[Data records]
Lemma clear_knowledge_base_resets_witness :
  exists p2 cs,
    process_document toy 1 (of_string "cats.txt") None
      (clear_knowledge_base toy one_document) tt = Some (true, p2, tt)
    /\ map c_content (chunks (db one_document))
       = map c_content (chunks (db fresh)) ++ cs
    /\ map c_content (chunks (db p2)) = cs.
Proof.
  refine (proj2 (proj2 (proj2 (proj2 (proj2 (proj2 (proj2
            (clear_knowledge_base_resets (Observer := unit) toy one_document)))))))
            1%nat (of_string "cats.txt") None fresh tt tt tt cats _ _ _).
  - vm_compute. reflexivity.
  - vm_compute. reflexivity.
  - vm_compute. reflexivity.
Defined.

End IngestionFacts.

(** ** Retrieval *)

Module RetrievalFacts.
Import Py PyText Sqlite Processor SpecWords Vocabulary StoreFacts LikeFacts
  SplitFacts.

(** In a well-formed store the query gives one row for each matching
    chunk, in the order of the table. *)
Lemma select_like_wf (pattern : str) (n : Z) (tables : database) :
  store_wf tables ->
  select_like pattern n tables
  = limit n (map (row_of tables) (filter (matches pattern) (chunks tables))).
Proof.
  intros W. unfold select_like. f_equal.
  fold (matches pattern).
  rewrite order_by_id_ascending
    by (apply ascending_filter, W).
  assert (O : Forall (fun c => In (c_document_id c)
                                 (map d_id (documents tables)))
                (filter (matches pattern) (chunks tables))).
  { apply Forall_forall. intros c Hc. apply filter_In in Hc.
    exact (proj1 (Forall_forall _ _) (wf_owner _ W) c (proj1 Hc)). }
  induction O as [ | c cs Hc _ IH ]; cbn [flat_map map]; [ reflexivity | ].
  rewrite IH. destruct (join_one _ _ (wf_document_ids _ W) Hc) as (d & E & _).
  unfold row_of, owner_filename. rewrite E. reflexivity.
Qed.

Lemma keyword_results_scored (rows : list (str * str * Z)) :
  Forall scored_half (map keyword_result rows).
Proof.
  apply Forall_forall. intros r H. apply in_map_iff in H.
  destruct H as (row & <- & _). reflexivity.
Qed.

Lemma limit_length {A} (n : Z) (l : list A) : 0 <= n -> len (limit n l) <= n.
Proof.
  intros H. unfold limit, len.
  destruct (Z.ltb_spec n 0); [ lia | ].
  rewrite length_firstn. lia.
Qed.

Lemma filter_all {A} (f : A -> bool) (l : list A) :
  (forall x, f x = true) -> filter f l = l.
Proof.
  intros H. induction l as [ | x l IH ]; cbn; [ reflexivity | ].
  rewrite H, IH. reflexivity.
Qed.

Lemma search_pattern_blank (query : str) :
  forallb isspace query = true -> search_pattern query = of_string "%%".
Proof.
  intros H. unfold search_pattern.
  rewrite split_blank by (apply lower_blank, H). reflexivity.
Qed.

Lemma like_percent_percent (text : str) : like (of_string "%%") text = true.
Proof.
  apply like_percent. exists text, []. rewrite app_nil_r.
  split; [ reflexivity | apply like_percent_only ].
Qed.

Section WithLibraries.

Context {Index : Type}.
Variable L : libraries Index.

Lemma keyword_path_result (p : processor Index) (query : str) (n : Z)
    (partial : list result) :
  keyword_path L p query n partial ->
  search_knowledge L p query n
  = Ok (partial
        ++ map keyword_result (select_like (search_pattern query) n (db p))).
Proof.
  intros H. unfold search_knowledge, semantic_search, keyword_search.
  destruct H as [ -> | c e -> -> | c a partial e -> -> -> ]; reflexivity.
Qed.


(** C9.  With a collection whose query returns an answer in which
    ["documents"] is empty, or holds an empty first list, the result is
    the empty list whatever the tables hold; more generally, whenever the
    semantic attempt ends without raising, its entries are the result and
    the tables are not read. *)
Theorem search_knowledge_no_hits (collection : Index) (query : str) (n : Z) :
  (forall answer docs,
     collection_query L query n collection = Ok answer ->
     getitem_key answer (of_string "documents") = Ok docs ->
     (truth docs = false
      \/ exists first, getitem_index docs 0 = Ok first /\ truth first = false) ->
     forall tables,
       search_knowledge L {| db := tables; chroma := Some collection |} query n
       = Ok [])
  /\ (forall results,
        semantic_search L collection query n [] = (results, Ok tt) ->
        forall tables,
          search_knowledge L {| db := tables; chroma := Some collection |}
            query n
          = Ok results).
Proof.
  split.
  - intros answer docs Eq Ed H tables.
    unfold search_knowledge, semantic_search, semantic_results. cbn [chroma].
    rewrite Eq, Ed.
    destruct H as [ -> | (first & -> & Hf) ]; [ reflexivity | ].
    destruct (truth docs); [ rewrite Hf | ]; reflexivity.
  - intros results E tables. unfold search_knowledge. cbn [chroma].
    rewrite E. reflexivity.
Qed.



End WithLibraries.

Import Inputs.

Lemma store_wf_two_documents : store_wf (db two_documents).
Proof.
  unfold two_documents.
  destruct (process_document toy 1 (of_string "cats.txt") None fresh tt)
    as [ [ [b p] w ] | ] eqn:E1; [ | apply store_wf_setup ].
  assert (W0 : store_wf (db fresh)) by apply store_wf_setup.
  pose proof (IngestionFacts.process_document_wf toy _ _ _ _ _ _ _ _ W0 E1)
    as W1.
  destruct (process_document toy 1 (of_string "dogs.txt") None p tt)
    as [ [ [b' p'] w' ] | ] eqn:E2; [ | exact W1 ].
  exact (IngestionFacts.process_document_wf toy _ _ _ _ _ _ _ _ W1 E2).
Qed.

(** Entries appended before the answer turns out to be malformed stay in
    the result, in front of the keyword entries. *)
Example partial_entries_survive :
  search_knowledge (with_answer half_answer)
    {| db := db two_documents; chroma := Some tt |} (of_string "dogs") 5
  = Ok [ {| content := PStr (of_string "first");
            filename := PStr (of_string "a.txt");
            chunk_index := PInt 0;
            relevance_score := PInt 1 |};
         keyword_result (of_string "Dogs bark. ABC and more.",
                         of_string "dogs.txt", 0) ].
Proof. vm_compute. reflexivity. Qed.


Lemma search_knowledge_no_hits_witness :
  search_knowledge (with_answer no_hit)
    {| db := db two_documents; chroma := Some tt |} (of_string "cats") 5
  = Ok [].
Proof.
  apply (proj1 (search_knowledge_no_hits (with_answer no_hit) tt
                  (of_string "cats") 5) no_hit (PList [PList []])).
  - reflexivity.
  - reflexivity.
  - right. exists (PList []). split; reflexivity.
Defined.




End RetrievalFacts.

(** ** More about the chunker *)

Module ChunkerMore.
Import Py PyFacts Vocabulary MoreVocabulary Chunker ChunkerFacts.

(** *** [rfind] *)

Lemma rindex_range (c : ascii) (l : str) : -1 <= rindex c l < len l.
Proof.
  unfold len. induction l as [ | x l IH ]; cbn [rindex List.length].
  - lia.
  - destruct (Z.leb_spec 0 (rindex c l)); [ lia | ].
    destruct (Ascii.eqb x c); lia.
Qed.

Lemma rindex_found (c : ascii) (l : str) :
  0 <= rindex c l -> nth_error l (Z.to_nat (rindex c l)) = Some c.
Proof.
  induction l as [ | x l IH ]; cbn [rindex].
  - lia.
  - destruct (Z.leb_spec 0 (rindex c l)) as [ H | H ]; intros H0.
    + replace (Z.to_nat (rindex c l + 1)) with (S (Z.to_nat (rindex c l)))
        by lia.
      cbn. apply IH, H.
    + destruct (Ascii.eqb_spec x c) as [ -> | ]; [ reflexivity | lia ].
Qed.

Lemma rindex_last (c : ascii) (l : str) (i : nat) :
  nth_error l i = Some c -> Z.of_nat i <= rindex c l.
Proof.
  revert i. induction l as [ | x l IH ]; intros i H.
  - destruct i; discriminate H.
  - cbn [rindex]. destruct i as [ | i ]; cbn in H.
    + injection H as ->.
      destruct (Z.leb_spec 0 (rindex c l)); [ lia | ].
      rewrite Ascii.eqb_refl. lia.
    + specialize (IH i H).
      destruct (Z.leb_spec 0 (rindex c l)); lia.
Qed.

Lemma char_at_Some (s : str) (i : Z) (c : ascii) :
  char_at s i = Some c -> 0 <= i < len s.
Proof.
  unfold char_at, len. destruct (Z.ltb_spec i 0) as [ Hi | Hi ];
    [ discriminate | ].
  intros E. assert (N : nth_error s (Z.to_nat i) <> None) by congruence.
  apply nth_error_Some in N. lia.
Qed.

(** What [rfind] returns: -1, or an index inside the (adjusted) range
    that holds the character. *)
Lemma rfind_result (s : str) (c : ascii) (a b : Z) :
  rfind s c a b = -1
  \/ (adjust_index (len s) a <= rfind s c a b < adjust_index (len s) b
      /\ char_at s (rfind s c a b) = Some c).
Proof.
  unfold rfind. pose proof (rindex_range c (slice s a b)) as R.
  destruct (Z.ltb_spec (rindex c (slice s a b)) 0) as [ H | H ];
    [ left; reflexivity | right ].
  pose proof (rindex_found c (slice s a b) H) as F.
  pose proof (adjust_index_range (len s) a (len_nonneg s)) as Ra.
  unfold slice in *. set (lo := adjust_index (len s) a) in *.
  set (hi := adjust_index (len s) b) in *.
  set (r := rindex c _) in *.
  rewrite nth_error_firstn in F.
  destruct (Nat.ltb_spec (Z.to_nat r) (Z.to_nat (hi - lo))) as [ K | K ];
    [ | discriminate F ].
  rewrite nth_error_skipn in F.
  split; [ lia | ].
  unfold char_at. destruct (Z.ltb_spec (lo + r) 0); [ lia | ].
  replace (Z.to_nat (lo + r)) with (Z.to_nat lo + Z.to_nat r)%nat by lia.
  exact F.
Qed.

Lemma rfind_lower_bound (s : str) (c : ascii) (a b : Z) :
  -1 <= rfind s c a b.
Proof.
  destruct (rfind_result s c a b) as [ -> | [H _] ]; [ lia | ].
  pose proof (adjust_index_range (len s) a (len_nonneg s)). lia.
Qed.

(** [rfind] does not miss an occurrence inside the range. *)
Lemma rfind_last (s : str) (c : ascii) (a b i : Z) :
  0 <= a -> a <= i -> i < b -> b <= len s ->
  char_at s i = Some c -> i <= rfind s c a b.
Proof.
  intros Ha Hi Hb Hn H. unfold rfind.
  rewrite (adjust_index_inside (len s) a) by lia.
  assert (E : nth_error (slice s a b) (Z.to_nat (i - a)) = Some c).
  { rewrite slice_inside by lia. rewrite nth_error_firstn.
    destruct (Nat.ltb_spec (Z.to_nat (i - a)) (Z.to_nat (b - a))); [ | lia ].
    rewrite nth_error_skipn. unfold char_at in H.
    destruct (Z.ltb_spec i 0); [ lia | ].
    replace (Z.to_nat a + Z.to_nat (i - a))%nat with (Z.to_nat i) by lia.
    exact H. }
  apply rindex_last in E.
  destruct (Z.ltb_spec (rindex c (slice s a b)) 0); lia.
Qed.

■ WHAT IS EXPECTED ■
Word for word, repeat the line holding "< adjust_index (len s) b" and all lines after it through the end of the entries above.

■ SOLUTION TO THIS EXERCISE ■
  \/ (adjust_index (len s) a <= rfind s c a b < adjust_index (len s) b
      /\ char_at s (rfind s c a b) = Some c).
Proof.
  unfold rfind. pose proof (rindex_range c (slice s a b)) as R.
  destruct (Z.ltb_spec (rindex c (slice s a b)) 0) as [ H | H ];
    [ left; reflexivity | right ].
  pose proof (rindex_found c (slice s a b) H) as F.
  pose proof (adjust_index_range (len s) a (len_nonneg s)) as Ra.
  unfold slice in *. set (lo := adjust_index (len s) a) in *.
  set (hi := adjust_index (len s) b) in *.
  set (r := rindex c _) in *.
  rewrite nth_error_firstn in F.
  destruct (Nat.ltb_spec (Z.to_nat r) (Z.to_nat (hi - lo))) as [ K | K ];
    [ | discriminate F ].
  rewrite nth_error_skipn in F.
  split; [ lia | ].
  unfold char_at. destruct (Z.ltb_spec (lo + r) 0); [ lia | ].
  replace (Z.to_nat (lo + r)) with (Z.to_nat lo + Z.to_nat r)%nat by lia.
  exact F.
Qed.

Lemma rfind_lower_bound (s : str) (c : ascii) (a b : Z) :
  -1 <= rfind s c a b.
Proof.
  destruct (rfind_result s c a b) as [ -> | [H _] ]; [ lia | ].
  pose proof (adjust_index_range (len s) a (len_nonneg s)). lia.
Qed.

(** [rfind] does not miss an occurrence inside the range. *)
Lemma rfind_last (s : str) (c : ascii) (a b i : Z) :
  0 <= a -> a <= i -> i < b -> b <= len s ->
  char_at s i = Some c -> i <= rfind s c a b.
Proof.
  intros Ha Hi Hb Hn H. unfold rfind.
  rewrite (adjust_index_inside (len s) a) by lia.
  assert (E : nth_error (slice s a b) (Z.to_nat (i - a)) = Some c).
  { rewrite slice_inside by lia. rewrite nth_error_firstn.
    destruct (Nat.ltb_spec (Z.to_nat (i - a)) (Z.to_nat (b - a))); [ | lia ].
    rewrite nth_error_skipn. unfold char_at in H.
    destruct (Z.ltb_spec i 0); [ lia | ].
    replace (Z.to_nat a + Z.to_nat (i - a))%nat with (Z.to_nat i) by lia.
    exact H. }
  apply rindex_last in E.
  destruct (Z.ltb_spec (rindex c (slice s a b)) 0); lia.
Qed.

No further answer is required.